*** DATASET RECORDS ***

(** * A verified model of [cli.py]: declarative command-line specifications,
      the token-scanning parser and the help renderer.

    The development is a shallow embedding.  Python objects become records,
    [raise] becomes the [Raise] outcome of a small error monad, the
    [SimpleNamespace] that collects the parsed values becomes a finite map
    from attribute names to values, and the [set] of still-missing required
    flags becomes a finite set.

    Conventions of the embedding:
    - a Python [str] is a [string]; a character stands for the Unicode code
      point with the same number (0..255), and [isspace] / [lower] are the
      Python ones restricted to that range;
    - the finite map holds the attributes stored on the [SimpleNamespace]
      (its instance dictionary); [hasattr] and [getattr] also see the
      attributes that every [SimpleNamespace] inherits from its class
      ([__doc__], [__class__], [__init__], ...), and [setattr] refuses
      [__class__] and [__dict__];
    - a caller-supplied conversion function is a function from the token to
      an outcome: the value it returns or the exception it raises;
    - [repr] is a parameter of the development. *)

From Stdlib Require Import ZArith List String Ascii Bool Lia.
From stdpp Require Import base option list strings gmap.
Import ListNotations.

Local Open Scope string_scope.

(** ** Python primitives on strings *)

Module Py.

(** [str.isspace] on one character, for code points below 256. *)
Definition isspace (c : ascii) : bool :=
  let n := nat_of_ascii c in
  (((9 <=? n) && (n <=? 13)) || ((28 <=? n) && (n <=? 32))
   || (n =? 133) || (n =? 160))%nat.

Fixpoint lstrip (s : string) : string :=
  match s with
  | EmptyString => EmptyString
  | String c r => if isspace c then lstrip r else s
  end.

Fixpoint rstrip (s : string) : string :=
  match s with
  | EmptyString => EmptyString
  | String c r =>
      match rstrip r with
      | EmptyString => if isspace c then EmptyString else String c EmptyString
      | r' => String c r'
      end
  end.

(** [s.strip()] *)
Definition strip (s : string) : string := rstrip (lstrip s).

(** [str.lower] on one character, for code points below 256: the upper-case
    letters are A..Z and the Latin-1 letters 192..222 except the
    multiplication sign 215; each maps to the code point 32 above. *)
Definition lower_char (c : ascii) : ascii :=
  let n := nat_of_ascii c in
  if (((65 <=? n) && (n <=? 90))
      || ((192 <=? n) && (n <=? 222) && negb (n =? 215)))%nat
  then ascii_of_nat (n + 32) else c.

(** [s.lower()] *)
Fixpoint lower (s : string) : string :=
  match s with
  | EmptyString => EmptyString
  | String c r => String (lower_char c) (lower r)
  end.

(** [s.startswith(p)] *)
Fixpoint startswith (s p : string) : bool :=
  match p with
  | EmptyString => true
  | String a p' =>
      match s with
      | EmptyString => false
      | String b s' => Ascii.eqb b a && startswith s' p'
      end
  end.

(** [len(s)] *)
Definition len (s : string) : nat := String.length s.

(** [s[1:]] *)
Definition tail (s : string) : string :=
  match s with
  | EmptyString => EmptyString
  | String _ r => r
  end.

(** [list(s)]: the characters of [s], each as a one-character string. *)
Fixpoint chars (s : string) : list string :=
  match s with
  | EmptyString => []
  | String c r => String c EmptyString :: chars r
  end.

(** The text before the first [=] and, when there is one, the text after it. *)
Fixpoint cut_eq (s : string) : string * option string :=
  match s with
  | EmptyString => (EmptyString, None)
  | String c r =>
      if Ascii.eqb c "="%char then (EmptyString, Some r)
      else let '(a, b) := cut_eq r in (String c a, b)
  end.

(** [s.split("=", 1)]: one part when [s] has no [=], else two. *)
Definition split_eq1 (s : string) : list string :=
  match cut_eq s with
  | (a, None) => [a]
  | (a, Some b) => [a; b]
  end.

(** [sep.join(parts)] *)
Fixpoint join (sep : string) (parts : list string) : string :=
  match parts with
  | [] => EmptyString
  | [p] => p
  | p :: rest => p +:+ sep +:+ join sep rest
  end.

(** [f"{s:<{width}}"]: [s] followed by spaces up to [width] characters. *)
Fixpoint spaces (n : nat) : string :=
  match n with
  | O => EmptyString
  | S k => String " "%char (spaces k)
  end.

Definition ljust (s : string) (width : nat) : string :=
  s +:+ spaces (width - String.length s).

(** The double-quote character, as a string. *)
Definition dquote : string := String (ascii_of_nat 34) EmptyString.

End Py.

(** ** Python values and exceptions *)

(** The values that end up in a result: [None], booleans, integers, strings,
    lists, and any other object (what a conversion function may build), of
    which only its truth value and an identifying tag are kept. *)
#[warnings="-register-all"]
Inductive value : Type :=
| VNone
| VBool (b : bool)
| VInt (z : Z)
| VStr (s : string)
| VList (l : list value)
| VObj (truth : bool) (tag : string).

(** [bool(v)] *)
Definition truthy (v : value) : bool :=
  match v with
  | VNone => false
  | VBool b => b
  | VInt z => negb (z =? 0)%Z
  | VStr s => negb (String.eqb s EmptyString)
  | VList l => match l with [] => false | _ => true end
  | VObj t _ => t
  end.

(** The exception classes that matter to the [except] clauses of the parser.
    [KeyboardInterrupt], [SystemExit] and [GeneratorExit] derive from
    [BaseException] only; all the others derive from [Exception]
    ([InterruptedError] through [OSError]). *)
Inductive exc_class : Type :=
| KeyboardInterrupt
| SystemExit
| GeneratorExit
| InterruptedError
| OSError
| ValueError
| TypeError
| AttributeError
| IndexError
| OtherException.

(** [isinstance(err, Exception)] *)
Definition is_Exception (c : exc_class) : bool :=
  match c with
  | KeyboardInterrupt | SystemExit | GeneratorExit => false
  | _ => true
  end.
(** A scheduling decision: the alarm handler [ding] runs, or thread [tid]
    takes one step and the ring buffer answers [o]. *)
Inductive action : Type :=
| Ding
| Run (tid : nat) (o : oracle).

(** A worker thread as [pthread_create] starts it, at the loop head; locals
    that are not initialised hold 0. *)
Definition spawn (i : nat) : worker :=
  Worker (Z.of_nat i) fast_random_seed_init Loop
    (replicate (Z.to_nat BUF_SIZE) 0) 0 0 0 0.

(** [run_test] up to the point where the threads run: the region and the
    guard byte filled with the magic byte, [stop] cleared. *)
Definition run_test (nworkers : nat) : system :=
  System (spawn <$> seq 0 nworkers)
    (Shared (replicate (Z.to_nat (RBUF_SIZE + 1)) MAGIC_BYTE) false) [].

(** A failed assertion or undefined behaviour ends the process. *)
Definition dead (w : worker) : bool :=
  match w_pc w with
  | Aborted _ | Undefined => true
  | _ => false
  end.

Definition crashed (s : system) : bool := existsb dead (workers s).

Definition sys_step (s : system) (a : action) : system :=
  if crashed s then s else
  match a with
  | Ding => System (workers s) (Shared (rbuf (mem s)) true) (trace s)
  | Run tid o =>
      match workers s !! tid with
      | None => s
      | Some w =>
          let '(w', sh', ev) := worker_step o (mem s) w in
          System (<[tid := w']> (workers s)) sh'
            (trace s ++ (pair tid <$> option_list ev))
      end
  end.

Definition run (s : system) (acts : list action) : system :=
  foldl sys_step s acts.

(** The events of one thread. *)
Definition events_of (tid : nat) (tr : list (nat * event)) : list event :=
  omap (fun '(t, e) => if decide (t = tid) then Some e else None) tr.




(** The messages a thread has generated so far. *)
Definition generated (es : list event) : list (list Z) :=
  omap (fun e => match e with EvGenerate m => Some m | _ => None end) es.

(** The seed a thread holds after [k] calls of [generate_message], and the
    [k]-th message it generates. *)
Definition next_seed (seed : Z) : Z := (chosen_payload seed (BUF_SIZE - 1)).2.
Definition nth_seed (k : nat) : Z := Nat.iter k next_seed fast_random_seed_init.
Definition nth_message (k : nat) : list Z :=
  message (nth_seed k) (BUF_SIZE - 1).

(** A well-formed frame: a length byte, that many payload bytes, and their
    exclusive-or. *)
Definition is_frame (f : list Z) : Prop :=
  exists (L : Z) (payload : list Z),
    is_byte L /\ Z.of_nat (length payload) = L /\ bytes payload /\
    f = frame L payload.

(** The ring buffer's contract on offsets, on the calls made so far. *)
Definition offset_contract (e : event) : Prop :=
  match e with
  | EvAcquire _ ret => ret = -1 \/ 0 <= ret < RBUF_SIZE
  | EvConsume len off => len ≠ 0 -> 0 <= off < RBUF_SIZE
  | _ => True
  end.

(** A copy-in that stays inside the region. *)
Definition copy_in_region (e : event) : Prop :=
  match e with
  | EvCopy off len => off + len <= RBUF_SIZE
  | _ => True
  end.


(** The calls of [verify_message] that decode the frames [fs] laid out back
    to back from offset [off]. *)
Fixpoint decode_events (off : Z) (fs : list (list Z)) : list event :=
  match fs with
  | [] => []
  | f :: fs' =>
      EvVerify off (Z.of_nat (length f))
        :: decode_events (off + Z.of_nat (length f)) fs'
  end.

(** The state of the region and of the threads while the guard byte is
    intact. *)
Definition guard_kept (s : system) : Prop :=
  length (rbuf (mem s)) = Z.to_nat (RBUF_SIZE + 1) /\
  load (rbuf (mem s)) RBUF_SIZE = Some MAGIC_BYTE /\
  Forall (fun w => 0 <= w_off w /\ w_pc w ≠ Aborted guard_intact) (workers s) /\
  Forall (fun te => forall g, te.2 = EvObserve g -> g = MAGIC_BYTE) (trace s).

(** What the offset contract gives about a thread and its calls so far. *)
Definition offsets_ok (w : worker) (es : list event) : Prop :=
  (w_pc w = Claimed -> 0 <= w_off w < RBUF_SIZE) /\
  (w_pc w = Reserved -> 0 <= u64 (w_ret w) < RBUF_SIZE) /\
  (w_pc w = Copy -> 0 <= w_off w < RBUF_SIZE) /\
  w_pc w ≠ Aborted consume_offset /\
  w_pc w ≠ Aborted acquire_offset /\
  Forall (fun e => forall off len, e = EvCopy off len -> 0 <= off < RBUF_SIZE)
    es.

(** A claim that lies inside the region. *)
Definition span_contract (e : event) : Prop :=
  match e with
  | EvConsume len off => len ≠ 0 -> off + len <= RBUF_SIZE
  | _ => True
  end.

(** What the span contract gives about the consumer's cursor. *)
Definition cursor_ok (w : worker) (es : list event) : Prop :=
  (w_pc w = Claimed ->
   0 <= w_off w /\ 0 <= w_len w /\ w_off w + w_len w <= RBUF_SIZE) /\
  (w_pc w = Decode ->
   0 <= w_off w /\ 0 <= w_rem w /\ w_off w + w_rem w <= RBUF_SIZE) /\
  Forall (fun e => forall off ret, e = EvVerify off ret -> 0 <= off < RBUF_SIZE)
    es.
(** * ncnn PipelineCache (src/pipelinecache.cpp): a shallow embedding

    The file embeds the Vulkan compute-pipeline cache of ncnn:
    the two hashes of the specialization constants, the cache digest,
    the shader-variant selection of [create_shader_module], the
    four-step pipeline construction of [new_pipeline] with its unwinding,
    the two [get_pipeline] entry points and [clear].

    Integers of the source are [Z]; unsigned 32-bit arithmetic wraps
    through [u32].  Vulkan handles are [Z] with [0] for VK_NULL_HANDLE.
    The device is outside the file: its primitives are answers of an
    oracle to the history of calls made so far, and every call is
    recorded in a trace. *)

From Stdlib Require Import ZArith List Bool Lia Permutation.
Import ListNotations.

Local Open Scope Z_scope.

(** ** Machine integers *)

Module Word32.

Definition modulus : Z := 2 ^ 32.

(** uint32_t: a value is kept modulo 2^32 *)
Definition u32 (x : Z) : Z := x mod modulus.

(** the conversion to [int] (32 bits, two's complement) *)
Definition to_int (x : Z) : Z :=
  let r := x mod modulus in
  if r <? 2 ^ 31 then r else r - modulus.

Definition INT_MAX : Z := 2 ^ 31 - 1.

(** [a * b], [a + b] and [a << n] on uint32_t *)
Definition mul32 (a b : Z) : Z := u32 (a * b).
Definition add32 (a b : Z) : Z := u32 (a + b).
Definition shl32 (a n : Z) : Z := u32 (Z.shiftl a n).

End Word32.
Import Word32.

(** ** The two hashes (lines 23-63) *)

(** The body of the [for] loop of [murmur3_32] for the word [k],
    from the running value [h]. *)
Definition murmur3_round (h k : Z) : Z :=
  let k := mul32 k 0xcc9e2d51 in
  let k := Z.lor (shl32 k 15) (Z.shiftr k (32 - 15)) in
  let k := mul32 k 0x1b873593 in
  let h := Z.lxor h k in
  let h := Z.lor (shl32 h 13) (Z.shiftr h (32 - 13)) in
  add32 (mul32 h 5) 0xe6546b64.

*** End of DATASET RECORDS ***

(WHAT THE EXERCISE ASKS): Your answer must consist solely of the lines above between the line holding "Definition sys_step (s" and the line holding "(** The messages", inclusive, copied exactly.

(THE ANSWER):
Definition sys_step (s : system) (a : action) : system :=
  if crashed s then s else
  match a with
  | Ding => System (workers s) (Shared (rbuf (mem s)) true) (trace s)
  | Run tid o =>
      match workers s !! tid with
      | None => s
      | Some w =>
          let '(w', sh', ev) := worker_step o (mem s) w in
          System (<[tid := w']> (workers s)) sh'
            (trace s ++ (pair tid <$> option_list ev))
      end
  end.

Definition run (s : system) (acts : list action) : system :=
  foldl sys_step s acts.

(** The events of one thread. *)
Definition events_of (tid : nat) (tr : list (nat * event)) : list event :=
  omap (fun '(t, e) => if decide (t = tid) then Some e else None) tr.




(** The messages a thread has generated so far. *)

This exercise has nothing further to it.